The system used for this computation, echoed back for validation and serialization.

Switching Systems at Runtime

The house system is a plain enum variant passed per-call. There is no global state to set. Computing the same chart in multiple systems is a loop over variants.

compare_systems.rs
let systems = [
    HouseSystem::Placidus,
    HouseSystem::Koch,
    HouseSystem::WholeSign,
    HouseSystem::Sripathi,
];

for system in systems {
    let h = compute_houses(system, jd, lat, lon)?;
    println!("{:?} ASC: {:.2}°", system, h.ascendant);
}

Polar Latitude Fallback

Time-based systems such as Placidus and Koch become geometrically undefined at latitudes above roughly 66° (the Arctic/Antarctic circles). When a computation fails due to an extreme latitude, Vedākṣha automatically retries with the Equal house system and attaches a structured warning to the result.

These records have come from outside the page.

(** * The relationship-network page: data loader and graph projector

    A shallow embedding of the [NetworkPage] component: the view state it
    keeps, the loader that fills it from three fetches, the projection of
    (subject, relationships, roster) to the nodes and edges handed to the
    diagram and to the sidebar list, the diagram effect with its two data
    sets, and the two click handlers. *)

From stdpp Require Import base option list strings.

Local Open Scope string_scope.
Local Open Scope list_scope.

(** ** Data model *)

(** Modelled from the spec: the type declarations of [types/index]
    ([Person], [Relationship], [NetworkNode], [NetworkEdge]) are imported by
    the component; the records below carry the fields the component reads
    and writes. [alias] is optional, as the access [person.alias?.[0]]
    shows. *)
Module Person.
Record t : Type := mk {
  id : string;
  name : string;
  alias : option (list string)
}.
End Person.

Module Relationship.
Record t : Type := mk {
  id : string;
  person1Id : string;
  person2Id : string;
  description : string
}.
End Relationship.

Module NetworkNode.
Record t : Type := mk {
  id : string;
  label : string;
  title : string;
  color : string;
  group : string
}.
End NetworkNode.

Module NetworkEdge.
Record t : Type := mk {
  id : string;
  from : string;
  to : string;
  label : string;
  color : string;
  arrows : string
}.
End NetworkEdge.

(** An entry of the sidebar list, [{ relationship: rel, person: targetPerson }];
    [person] is [undefined] when the roster lookup fails. *)
Module RelatedItem.
Record t : Type := mk {
  relationship : Relationship.t;
  person : option Person.t
}.
End RelatedItem.

#[global] Instance Person_eq_dec : EqDecision Person.t.
Proof. solve_decision. Defined.
#[global] Instance Relationship_eq_dec : EqDecision Relationship.t.
Proof. solve_decision. Defined.
#[global] Instance NetworkNode_eq_dec : EqDecision NetworkNode.t.
Proof. solve_decision. Defined.
#[global] Instance NetworkEdge_eq_dec : EqDecision NetworkEdge.t.
Proof. solve_decision. Defined.
#[global] Instance RelatedItem_eq_dec : EqDecision RelatedItem.t.
Proof. solve_decision. Defined.

(** ** Graph projector *)

(** [alias?.[0] || ""]: the first alternate name, the empty string when
    there is no list, when the list is empty, or when its head is empty. *)
Definition firstAlias (p : Person.t) : string :=
  match Person.alias p with
  | Some (a :: _) => a
  | _ => ""
  end.

(** [rel.person1Id === person.id ? rel.person2Id : rel.person1Id] *)
Definition targetPersonId (person : Person.t) (rel : Relationship.t) : string :=
  if String.eqb (Relationship.person1Id rel) (Person.id person)
  then Relationship.person2Id rel
  else Relationship.person1Id rel.

(** [allPeople.find(p => p.id === targetPersonId)] *)
Definition findPerson (allPeople : list Person.t) (target : string)
  : option Person.t :=
  List.find (fun p => String.eqb (Person.id p) target) allPeople.

Definition targetPerson (person : Person.t) (allPeople : list Person.t)
    (rel : Relationship.t) : option Person.t :=
  findPerson allPeople (targetPersonId person rel).

Definition centerNode (person : Person.t) : NetworkNode.t :=
  {| NetworkNode.id := Person.id person;
     NetworkNode.label := Person.name person;
     NetworkNode.title := firstAlias person;
     NetworkNode.color := "#ff6b6b";
     NetworkNode.group := "center" |}.

Definition relatedNode (tp : Person.t) : NetworkNode.t :=
  {| NetworkNode.id := Person.id tp;
     NetworkNode.label := Person.name tp;
     NetworkNode.title := firstAlias tp;
     NetworkNode.color := "#4ecdc4";
     NetworkNode.group := "related" |}.

(** The body of [relationships.forEach(rel => ...)]: one [push] when the
    counterpart is found in the roster, nothing otherwise. *)
Definition pushRelated (person : Person.t) (allPeople : list Person.t)
    (acc : list NetworkNode.t) (rel : Relationship.t) : list NetworkNode.t :=
  match targetPerson person allPeople rel with
  | Some tp => acc ++ [relatedNode tp]
  | None => acc
  end.

(** [nodes]: the array seeded with the subject's node, then mutated by the
    [forEach] loop. *)
Definition nodes (person : Person.t) (relationships : list Relationship.t)
    (allPeople : list Person.t) : list NetworkNode.t :=
  fold_left (pushRelated person allPeople) relationships [centerNode person].

Definition edgeOf (person : Person.t) (rel : Relationship.t) : NetworkEdge.t :=
  {| NetworkEdge.id := Relationship.id rel;
     NetworkEdge.from := Person.id person;
     NetworkEdge.to := targetPersonId person rel;
     NetworkEdge.label := Relationship.description rel;
     NetworkEdge.color := "#667eea";
     NetworkEdge.arrows := "to" |}.

(** [edges = relationships.map(rel => ...)]: no roster lookup on this path. *)
Definition edges (person : Person.t) (relationships : list Relationship.t)
  : list NetworkEdge.t :=
  map (edgeOf person) relationships.

Definition itemOf (person : Person.t) (allPeople : list Person.t)
    (rel : Relationship.t) : RelatedItem.t :=
  {| RelatedItem.relationship := rel;
     RelatedItem.person := targetPerson person allPeople rel |}.

(** [.filter(item => item.person)]: an object is truthy, [undefined] is not. *)
Definition hasPerson (item : RelatedItem.t) : bool :=
  match RelatedItem.person item with Some _ => true | None => false end.

Definition getRelatedPeople (person : Person.t)
    (relationships : list Relationship.t) (allPeople : list Person.t)
  : list RelatedItem.t :=
  List.filter hasPerson (map (itemOf person allPeople) relationships).

(** The scenario of the specification. *)
Definition alice : Person.t := Person.mk "P1" "Alice" None.
Definition bob : Person.t := Person.mk "P2" "Bob" None.
Definition friendship : Relationship.t := Relationship.mk "R1" "P1" "P2" "friend".
Definition marriage : Relationship.t := Relationship.mk "R2" "P2" "P1" "spouse".

(** A third person and a relationship that does not name Alice at all. *)
Definition carol : Person.t := Person.mk "P3" "Carol" (Some ["Caz"]).
Definition kinship : Relationship.t := Relationship.mk "R3" "P3" "P2" "sibling".

(** The nodes classified "center". *)
Definition isCenter (n : NetworkNode.t) : bool :=
  String.eqb (NetworkNode.group n) "center".

(** ** View state and data loader *)

(** The five [useState] cells of the component. *)
Record ViewState : Type := mkViewState {
  person : option Person.t;
  relationships : list Relationship.t;
  allPeople : list Person.t;
  loading : bool;
  error : option string
}.

(** State on first mount: [null], [[]], [[]], [true], [null]. *)
Definition initialState : ViewState :=
  {| person := None; relationships := []; allPeople := [];
     loading := true; error := None |}.

Definition setPerson (v : option Person.t) (s : ViewState) : ViewState :=
  {| person := v; relationships := relationships s; allPeople := allPeople s;
     loading := loading s; error := error s |}.

Definition setRelationships (v : list Relationship.t) (s : ViewState) : ViewState :=
  {| person := person s; relationships := v; allPeople := allPeople s;
     loading := loading s; error := error s |}.

Definition setAllPeople (v : list Person.t) (s : ViewState) : ViewState :=
  {| person := person s; relationships := relationships s; allPeople := v;
     loading := loading s; error := error s |}.

Definition setLoading (v : bool) (s : ViewState) : ViewState :=
  {| person := person s; relationships := relationships s;
     allPeople := allPeople s; loading := v; error := error s |}.

Definition setError (v : option string) (s : ViewState) : ViewState :=
  {| person := person s; relationships := relationships s;
     allPeople := allPeople s; loading := loading s; error := v |}.

(** Truthiness of a [string | null | undefined] value: only a non-empty
    string is truthy. *)
Definition truthy (v : option string) : bool :=
  match v with
  | Some s => negb (String.eqb s "")
  | None => false
  end.

(** What [Promise.all] of the three fetches settles to: the three results,
    where [getPersonById] resolves to [null] for an unknown id, or a
    rejection when any of the three rejects. *)
Inductive FetchOutcome : Type :=
  | Resolved (personData : option Person.t)
             (relationshipsData : list Relationship.t)
             (allPeopleData : list Person.t)
  | Rejected.

Definition personNotFound : string := "未找到该人物信息".
Definition loadFailed : string := "加载数据失败".

(** The part of [loadData] before the [await]. *)
Definition loadDataBegin (s : ViewState) : ViewState :=
  setError None (setLoading true s).

(** The part of [loadData] after the [await]: the [try] body or the [catch]
    handler, then the [finally] block. *)
Definition loadDataSettle (o : FetchOutcome) (s : ViewState) : ViewState :=
  let s' :=
    match o with
    | Resolved None _ _ => setError (Some personNotFound) s
    | Resolved (Some personData) relationshipsData allPeopleData =>
        setAllPeople allPeopleData
          (setRelationships relationshipsData
             (setPerson (Some personData) s))
    | Rejected => setError (Some loadFailed) s
    end in
  setLoading false s'.

(** [loadData] for the route parameter [id] and the outcome of its fetches;
    [if (!id) return] leaves the state untouched. *)
Definition loadData (id : option string) (o : FetchOutcome) (s : ViewState)
  : ViewState :=
  if truthy id then loadDataSettle o (loadDataBegin s) else s.

(** ** Rendering *)

(** The three returns of the component function: the spinner, the error
    panel with its message, and the page with the diagram's mount point and
    the sidebar list. *)
Inductive View : Type :=
  | LoadingView
  | ErrorView (message : string)
  | ReadyView (subject : Person.t) (relatedPeople : list RelatedItem.t).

if let Some(warning) = houses.warning {
    // warning.code == "POLAR_FALLBACK"
    // warning.system_used == HouseSystem::Equal
    println!("Fell back to {:?}: {}", warning.system_used, warning.message);
}

All 10 Systems

Variant
When Used
HouseSystem::Placidus

Time-based division of the diurnal arc. Most widely used in modern Western practice.

HouseSystem::Koch

Birthplace system. Derived from the RAMC and geographic latitude using house cusps based on the time of day.

HouseSystem::Equal

Each house spans exactly 30° from the Ascendant. Simple, predictable, and recommended at extreme latitudes.

HouseSystem::WholeSign

Each sign is one entire house. The oldest known system, standard in Hellenistic and traditional Vedic practice.

HouseSystem::Campanus

Divides the prime vertical into 12 equal arcs. Associated with Campananus of Novara (13th century).

HouseSystem::Regiomontanus

Divides the celestial equator into 12 equal arcs. Common in horary and traditional European astrology.

HouseSystem::Porphyry

Trisects each quadrant between the four angles. Simple and works at all latitudes.

HouseSystem::Morinus

Divides the celestial equator equally from the MC. Avoids the distortion problems of time-based systems.

HouseSystem::Alcabitius

Semi-arc system from medieval Arabic tradition. Divides the diurnal semi-arc of the Ascendant degree.

HouseSystem::Sripathi

Vedic Porphyry variant. Trisects the quadrants using sidereal positions; used in some Jyotish traditions.